In ACID terms, linearizable consistency (or serial consistency) is a serial (immediate) isolation level for lightweight transactions. DSE does not use employ traditional mechanisms like locking or transactional dependencies when concurrently updating multiple rows or tables.

However, some operations must be performed in sequence and not interrupted by other operations. For example, duplications or overwrites in user-account creation can have serious consequences. Situations like race conditions (two clients updating the same record) can introduce inconsistency across replicas. Writing with high consistency does nothing to reduce this. You can apply linearizable consistency to a unique identifier, like a user ID or email address, although it is not required for all aspects of the user's account. Serial operations for these elements can be implemented in the database with the Paxos consensus protocol, which uses a quorum-based algorithm to ensure that at least some surviving processor retains knowledge of search results in the event of failure.

Lightweight transactions can be implemented without the need for a master database or two-phase commit process. Lightweight transaction write operations use the serial consistency level for Paxos consensus and the regular consistency level for writing to the table. For more information, see Lightweight Transactions.

Calculating consistency

Reliability of read and write operations depends on the consistency used to verify the operation. Strong consistency can be guaranteed when the following condition is true:

R + W > N

where

R is the consistency level of read operations
W is the consistency level of write operations
N is the number of replicas

For example, if the replication factor is 3, then the consistency level of the reads and writes combined must be at least 4. Read operations using 2 out of 3 replicas to verify the value, and write operations using 2 out of 3 replicas to verify the value will result in strong consistency. If fast write operations are required, but strong consistency is still desired, the write consistency level is lowered to 1, but now read operations have to verify a matched value on all 3 replicas. Writes will be fast, but reads will be slower.

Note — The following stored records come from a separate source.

(** A method fit for the server: it keeps the handle and never ends busy. *)
Definition fit {A} (m : M TN A) : Prop :=
  (forall h o, preserves (owns h o) m) /\ preserves (fun s : TN => ts_state s.1 <> STATE_BUSY) m.

(** Taking a socket out of the vector. *)
Lemma nt_inv_take v p t n :
  nt_inv v [] n -> v !! p = Some (Some t) ->
  exists h r, ts_handle t = Some h /\ ts_state t <> STATE_BUSY /\
    v ≫= socket_handles ≡ₚ h :: r /\ owns h r (t, n) /\
    forall x, (forall t', x = Some t' -> tcp_ok t') -> forall n',
      net_ok (socket_handles x ++ r) n' -> nt_inv (<[p := x]> v) [] n'.
Proof.
  intros [Hv Hn] Hp. destruct (Hv _ _ Hp) as [[h Hh] Hb].
  destruct (bind_insert_Permutation socket_handles v p (Some t) None Hp) as (r & Hr & Hr').
  exists h, r. simpl in Hr. rewrite Hh in Hr. split_and!; [done|done|done| |].
  - split; [done|]. by eapply net_ok_perm; [|exact Hn].
  - intros x Hx n' Hn'. split; [by apply vec_ok_insert|].
    destruct (bind_insert_Permutation socket_handles v p (Some t) x Hp) as (r2 & Hr2 & Hr2').
    eapply net_ok_perm; [|exact Hn']. simpl in *. rewrite Hr2'.
    rewrite Hh in Hr2. simpl in Hr2. rewrite Hr in Hr2.
    apply (Permutation_cons_inv (a := h)) in Hr2. by rewrite Hr2.
Qed.

Lemma lift_index_inv {A} (l : list A) i s x s' :
  (lift (index l i) : M NT A) s = Ret (x, s') -> s' = s /\ l !! Z.to_nat i = Some x /\ 0 <= i.
Proof.
  unfold lift, index. case_decide; [|done]. destruct (l !! Z.to_nat i) eqn:E; [|done].
  by intros [= -> ->].
Qed.

Lemma lift_index_set_inv {A} (l : list A) i (x : A) s l' s' :
  (lift (index_set l i x) : M NT (list A)) s = Ret (l', s') -> s' = s /\ l' = <[Z.to_nat i := x]> l.
Proof. unfold lift, index_set. case_decide; [|done]. by intros [= <- ->]. Qed.

Lemma run_tcp_inv {A} t (m : M TN A) s r s' :
  run_tcp t m s = Ret (r, s') ->
  exists n, m (t, nt_net s) = Ret (r.1, (r.2, n)) /\ s' = nput_net n s.
Proof.
  unfold run_tcp. destruct (m (t, nt_net s)) as [[a [t' n]]| | |]; try done.
  intros [= <- <-]. by exists n.
Qed.

(** What [on_socket] did. *)
Lemma on_socket_inv {A} id (m : M TN A) s a s' :
  on_socket id m s = Ret (a, s') ->
  exists t t' n, nt_vec s !! Z.to_nat id = Some (Some t) /\
    m (t, nt_net s) = Ret (a, (t', n)) /\
    s' = nput_vec (<[Z.to_nat id := Some t']> (nt_vec s)) (nput_net n s).
Proof.
  intros E. unfold on_socket in E. ibind E as v s1 E1. injection E1 as <- <-.
  ibind E as o s1 E1. apply lift_index_inv in E1 as (-> & Ho & _).
  ibind E as t s1 E1. apply unwrap_inv in E1 as [-> ->].
  ibind E as r s1 E1. apply run_tcp_inv in E1 as (n & E1 & ->).
  ibind E as v' s1 E2. apply lift_index_set_inv in E2 as [-> ->].
  ibind E as u s2 E2. injection E2 as _ <-. injection E as <- <-.
  exists t, r.2, n. by destruct r.
Qed.

Lemma on_socket_ok {A} id (m : M TN A) : fit m -> preserves nt_ok (on_socket id m).
Proof.
  intros [Hown Hbusy] s a s' Hs E. apply on_socket_inv in E as (t & t' & n & Ht & E & ->).
  destruct (nt_inv_take _ _ _ _ Hs Ht) as (h & r & Hh & Hb & Hp & Ho & Hback).
  pose proof (Hown h r _ _ _ Ho E) as [Hh' Hn']. simpl in Hh', Hn'.
  pose proof (Hbusy (t, nt_net s) _ _ Hb E) as Hb'. apply Hback.
  - intros t0 [= <-]. split; [by rewrite Hh'|done].
  - simpl. by rewrite Hh'.
Qed.

(** The parts of a request that do not touch the sockets. *)
Definition same_sockets s s' : Prop := nt_vec s' = nt_vec s /\ nt_net s' = nt_net s.

Lemma ok_same s s' : same_sockets s s' -> nt_ok s -> nt_ok s'.
Proof. intros [Hv Hn]. unfold nt_ok. by rewrite Hv, Hn. Qed.

Lemma ok_of_same {A} (m : M NT A) :
  (forall s a s', m s = Ret (a, s') -> same_sockets s s') -> preserves nt_ok m.
Proof. intros Hm s a s' Hs E. eapply ok_same; [by eapply Hm|done]. Qed.

Lemma zoom_k_same {A} (m : M kstate A) s a s' : nt_on_k m s = Ret (a, s') -> same_sockets s s'.
Proof.
  unfold nt_on_k, zoom. destruct (m (nt_k s)) as [[x k]| | |]; try done. by intros [= <- <-].
Qed.

Lemma ok_on_k {A} (m : M kstate A) : preserves nt_ok (nt_on_k m).
Proof. apply ok_of_same. intros. by eapply zoom_k_same. Qed.

Lemma ok_lock : preserves nt_ok lock_vec.
Proof. intros s a s' Hs. unfold lock_vec. destruct (nt_held s); [done|]. by intros [= <- <-]. Qed.

Lemma ok_unlock : preserves nt_ok unlock_vec.
Proof. by intros s a s' Hs [= <- <-]. Qed.

Lemma ok_reply regs : preserves nt_ok (reply_with regs).
Proof.
  apply preserves_bind.
  - apply ok_of_same. intros s a s'. unfold zoom.
    destruct (write_regs 0 regs (nt_ipc s)) as [[x b]| | |]; try done. by intros [= <- <-].
  - intros _ s a s' Hs [= <- <-]. done.
Qed.

(** The methods the requests call are fit. *)
Lemma fit_ret {A} (a : A) : fit (mret a).
Proof. split; intros; apply preserves_ret. Qed.

Lemma fit_recv_timeout l t : fit (recv_timeout l t).
Proof. split; intros; apply preserves_panic. Qed.

Lemma fit_bind a : fit (bind a).
Proof.
  split; [intros; apply owns_bind|]. intros x r x' Hx E. by rewrite (bind_transition _ _ _ _ E).
Qed.

Lemma fit_send fuel bs : fit (send fuel bs).
Proof.
  split; [intros; apply owns_send|]. intros x r x' Hx E.
  destruct (inert_methods fuel x.1) as (_ & _ & _ & H4). by rewrite (H4 bs x r x' eq_refl E).
Qed.

Lemma fit_recv fuel n : fit (recv fuel n).
Proof.
  split; [intros; apply owns_recv|]. intros x r x' Hx E.
  destruct (inert_methods fuel x.1) as (_ & _ & H3 & _). by rewrite (H3 n x r x' eq_refl E).
Qed.

Lemma fit_connect fuel a : fit (connect fuel a).
Proof.
  split; [intros; apply owns_connect|]. intros x r x' Hx E.
  apply connect_transition in E. destruct (_ =? _); [|by destruct E as [_ ->]].
  destruct r; [by rewrite E|]. by destruct E as [->|[-> _]].
Qed.

Lemma fit_listen : fit listen.
Proof.
  split; [intros; apply owns_listen|]. intros x r x' Hx E.
  apply listen_transition in E. destruct (_ =? _); [|by destruct E as [_ ->]].
  rewrite E. by destruct r.
Qed.

Lemma fit_shutdown : fit shutdown.
Proof.
  split; [intros; apply owns_shutdown|]. intros x r x' Hx E.
  apply shutdown_transition in E as [_ E]. destruct (_ || _); [|by rewrite E].
  by destruct E as [-> _].
Qed.

Lemma fit_set_nonblocking b : fit (set_nonblocking b).
Proof. split; [intros; by apply owns_update|]. by intros x r x' Hx [= <- <-]. Qed.

(** ** The requests that change the vector *)

Lemma first_none_spec {A} (l : list (option A)) i : first_none l = Some i -> l !! i = Some None.
Proof.
  revert i. induction l as [|[a|] l IH]; intros i; simpl; [done| |by intros [= <-]].
  destruct (first_none l) as [j|]; [|done]. intros [= <-]. by apply IH.
Qed.

Lemma alloc_socket_id_inv s id s' :
  alloc_socket_id s = Ret (id, s') ->
  nt_held s = false /\ nt_vec s' !! Z.to_nat id = Some None /\
  (nt_vec s' = nt_vec s \/ nt_vec s' = nt_vec s ++ [None]) /\ nt_net s' = nt_net s.
Proof.
  intros E. unfold alloc_socket_id in E. ibind E as u s1 E1. unfold lock_vec in E1.
  destruct (nt_held s); [done|]. injection E1 as _ <-. split; [done|].
  ibind E as v s1 E1. injection E1 as <- <-. ibind E as i s1 E1.
  ibind E as u' s2 E2. injection E2 as _ <-. injection E as <- <-. simpl in *.
  destruct (first_none (nt_vec s)) as [j|] eqn:Ef.
  - injection E1 as <- <-. rewrite Nat2Z.id. split_and!; [by apply first_none_spec|by left|done].
  - injection E1 as <- <-. rewrite Nat2Z.id. simpl.
    split_and!; [by apply list_lookup_middle|by right|done].
Qed.

Lemma nt_inv_alloc v v' extra n :
  v' = v \/ v' = v ++ [None] -> nt_inv v extra n -> nt_inv v' extra n.
Proof.
  intros [->| ->]; [done|]. intros [Hv Hn]. split.
  - intros p t [Hp|[_ Hp]]%lookup_app_Some; [by eapply Hv|].
    by apply list_lookup_singleton_Some in Hp as [_ ?].
  - by rewrite bind_app, app_nil_r.
Qed.

(** Filling an empty element with a socket whose handle was set aside. *)
Lemma nt_inv_put v p t h n :
  nt_inv v [h] n -> v !! p = Some None -> ts_handle t = Some h -> ts_state t <> STATE_BUSY ->
  nt_inv (<[p := Some t]> v) [] n.
Proof.
  intros [Hv Hn] Hp Hh Hb. split.
  - apply vec_ok_insert; [done|]. intros ? [= <-]. split; [by rewrite Hh|done].
  - destruct (bind_insert_Permutation socket_handles v p None (Some t) Hp) as (r & Hr & Hr').
    eapply net_ok_perm; [|exact Hn]. simpl in *. rewrite Hr', Hr. simpl. by rewrite Hh.
Qed.

Lemma vec_set_none_inv id x s u s' :
  vec_set id x s = Ret (u, s') -> nt_vec s !! Z.to_nat id = Some None ->
  s' = nput_vec (<[Z.to_nat id := x]> (nt_vec s)) s.
Proof.
  intros E Hn. unfold vec_set in E. ibind E as v s1 E1. injection E1 as <- <-.
  ibind E as o s1 E1. apply lift_index_inv in E1 as (-> & Ho & _). simplify_eq.
  ibind E as w s1 E1. injection E1 as _ <-.
  ibind E as v' s1 E1. apply lift_index_set_inv in E1 as [-> ->]. by injection E as _ <-.
Qed.

Lemma ok_new fuel : preserves nt_ok (handle_request fuel NRL_New).
Proof.
  intros s u s' Hs E. simpl in E. ibind E as t s1 E1. unfold nt_on_net, zoom in E1.
  destruct (TcpSocket_new (nt_net s)) as [[t0 n]| | |] eqn:En; try done. injection E1 as <- <-.
  assert (ts_state t0 <> STATE_BUSY) as Hb.
  { clear E. unfold TcpSocket_new in En. ibind En as hh n0 E0. by injection En as <- _. }
  destruct Hs as [Hv Hn]. destruct (new_own _ _ _ _ Hn En) as (h & Hh & Hn1).
  ibind E as id s2 E2. apply alloc_socket_id_inv in E2 as (_ & Hnone & Hvec & Hnet).
  ibind E as w s3 E3. unfold lock_vec in E3. destruct (nt_held s2); [done|].
  injection E3 as _ <-. ibind E as w' s4 E4. apply vec_set_none_inv in E4; [|done]. subst s4.
  revert E. refine (preserves_bind _ _ _ ok_unlock (fun _ => ok_reply _) _ _ _ _).
  unfold nt_ok. simpl. rewrite Hnet. eapply nt_inv_put; [|done|exact Hh|done].
  eapply nt_inv_alloc; [exact Hvec|]. done.
Qed.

Eventual consistency occurs if the following condition is true:

R + W <= N

If the replication factor is 3, then the consistency level of the reads and writes combined are 3 or less. For example, read operations using QUORUM (2 out of 3 replicas) to verify the value, and write operations using ONE (1 out of 3 replicas) to do fast writes will result in eventual consistency. All replicas will receive the data, but read operations are more vulnerable to selecting data before all replicas write the data.

Additional consistency examples:

Write at ONE and the replica crashes one second later. The other messages are not delivered. The data is lost.
Write at ONE and the operation times out. Future reads can return the old or the new value. You will not know the data is incorrect.
Write at ONE and one of the other replicas is down. The node comes back online. The application will get old data from that node until the node gets the correct data or a read repair occurs.
Write at QUORUM and then a read at QUORUM. One of the replicas dies. You will always get the correct data.